INFORMATION GIVEN Block Start

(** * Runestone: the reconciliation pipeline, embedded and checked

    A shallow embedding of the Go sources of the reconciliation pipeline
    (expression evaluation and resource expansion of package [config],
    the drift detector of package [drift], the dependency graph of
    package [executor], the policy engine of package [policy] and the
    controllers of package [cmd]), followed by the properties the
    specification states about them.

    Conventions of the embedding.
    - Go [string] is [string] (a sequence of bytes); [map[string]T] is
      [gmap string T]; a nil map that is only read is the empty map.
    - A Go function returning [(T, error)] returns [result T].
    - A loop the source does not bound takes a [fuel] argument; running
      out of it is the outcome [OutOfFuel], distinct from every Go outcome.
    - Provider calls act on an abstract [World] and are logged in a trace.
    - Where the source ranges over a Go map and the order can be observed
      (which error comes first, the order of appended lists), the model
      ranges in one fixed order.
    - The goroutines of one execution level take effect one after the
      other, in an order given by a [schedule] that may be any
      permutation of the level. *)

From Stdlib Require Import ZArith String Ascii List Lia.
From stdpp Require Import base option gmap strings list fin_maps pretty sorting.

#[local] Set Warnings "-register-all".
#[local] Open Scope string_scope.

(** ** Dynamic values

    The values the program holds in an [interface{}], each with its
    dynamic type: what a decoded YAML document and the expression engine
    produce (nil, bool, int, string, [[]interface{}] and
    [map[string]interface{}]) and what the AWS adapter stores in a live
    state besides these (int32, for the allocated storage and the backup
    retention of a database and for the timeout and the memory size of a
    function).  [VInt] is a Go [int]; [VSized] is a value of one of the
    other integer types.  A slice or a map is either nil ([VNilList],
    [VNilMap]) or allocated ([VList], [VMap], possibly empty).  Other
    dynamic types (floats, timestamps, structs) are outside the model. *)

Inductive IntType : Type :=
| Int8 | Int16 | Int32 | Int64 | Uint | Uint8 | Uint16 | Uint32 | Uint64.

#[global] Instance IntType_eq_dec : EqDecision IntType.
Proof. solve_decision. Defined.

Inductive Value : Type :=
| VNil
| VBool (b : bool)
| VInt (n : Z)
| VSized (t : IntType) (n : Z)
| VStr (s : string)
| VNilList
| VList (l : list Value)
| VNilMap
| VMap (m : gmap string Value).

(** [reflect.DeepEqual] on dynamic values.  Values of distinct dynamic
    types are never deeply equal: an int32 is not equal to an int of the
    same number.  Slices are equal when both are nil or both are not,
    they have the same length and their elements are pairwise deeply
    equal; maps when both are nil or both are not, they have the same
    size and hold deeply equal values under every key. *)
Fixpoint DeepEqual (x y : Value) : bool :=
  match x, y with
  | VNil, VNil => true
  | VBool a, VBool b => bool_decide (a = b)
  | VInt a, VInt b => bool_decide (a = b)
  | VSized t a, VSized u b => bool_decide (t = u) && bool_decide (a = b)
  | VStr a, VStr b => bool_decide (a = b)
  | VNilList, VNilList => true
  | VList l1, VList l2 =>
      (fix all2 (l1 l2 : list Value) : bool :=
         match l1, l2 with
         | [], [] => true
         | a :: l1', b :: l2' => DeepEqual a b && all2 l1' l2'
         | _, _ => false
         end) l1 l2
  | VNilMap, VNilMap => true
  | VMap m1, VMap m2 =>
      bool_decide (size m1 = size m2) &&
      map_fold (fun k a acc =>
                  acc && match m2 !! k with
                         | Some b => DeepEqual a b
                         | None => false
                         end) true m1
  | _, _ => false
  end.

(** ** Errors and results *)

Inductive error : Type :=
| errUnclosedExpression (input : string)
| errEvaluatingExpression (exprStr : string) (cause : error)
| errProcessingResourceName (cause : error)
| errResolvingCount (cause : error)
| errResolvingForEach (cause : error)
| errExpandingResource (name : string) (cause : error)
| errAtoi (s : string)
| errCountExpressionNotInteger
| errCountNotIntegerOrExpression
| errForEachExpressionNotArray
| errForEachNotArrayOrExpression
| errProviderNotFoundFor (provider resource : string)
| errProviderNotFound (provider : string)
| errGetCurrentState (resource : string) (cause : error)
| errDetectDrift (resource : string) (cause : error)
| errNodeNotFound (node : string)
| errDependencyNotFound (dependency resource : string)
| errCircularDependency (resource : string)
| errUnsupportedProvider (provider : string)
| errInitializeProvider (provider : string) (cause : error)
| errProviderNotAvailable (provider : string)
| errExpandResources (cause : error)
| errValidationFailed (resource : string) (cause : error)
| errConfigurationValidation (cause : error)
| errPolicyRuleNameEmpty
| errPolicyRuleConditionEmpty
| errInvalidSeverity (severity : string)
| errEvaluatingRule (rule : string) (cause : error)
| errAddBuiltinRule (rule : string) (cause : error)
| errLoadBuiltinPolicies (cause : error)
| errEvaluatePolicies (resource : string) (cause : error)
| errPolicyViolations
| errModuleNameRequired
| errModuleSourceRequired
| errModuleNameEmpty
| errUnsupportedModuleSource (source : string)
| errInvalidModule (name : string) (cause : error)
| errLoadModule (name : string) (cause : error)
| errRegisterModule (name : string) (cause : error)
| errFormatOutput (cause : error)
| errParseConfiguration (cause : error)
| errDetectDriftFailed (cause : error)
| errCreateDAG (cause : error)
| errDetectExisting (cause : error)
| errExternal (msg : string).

INFORMATION GIVEN Block End

WHAT THE EXERCISE ASKS>
Search the records for the string "that" and return every line in which it occurs.

RESULT OF THIS TASK>
      [gmap string T]; a nil map that is only read is the empty map.
      other, in an order given by a [schedule] that may be any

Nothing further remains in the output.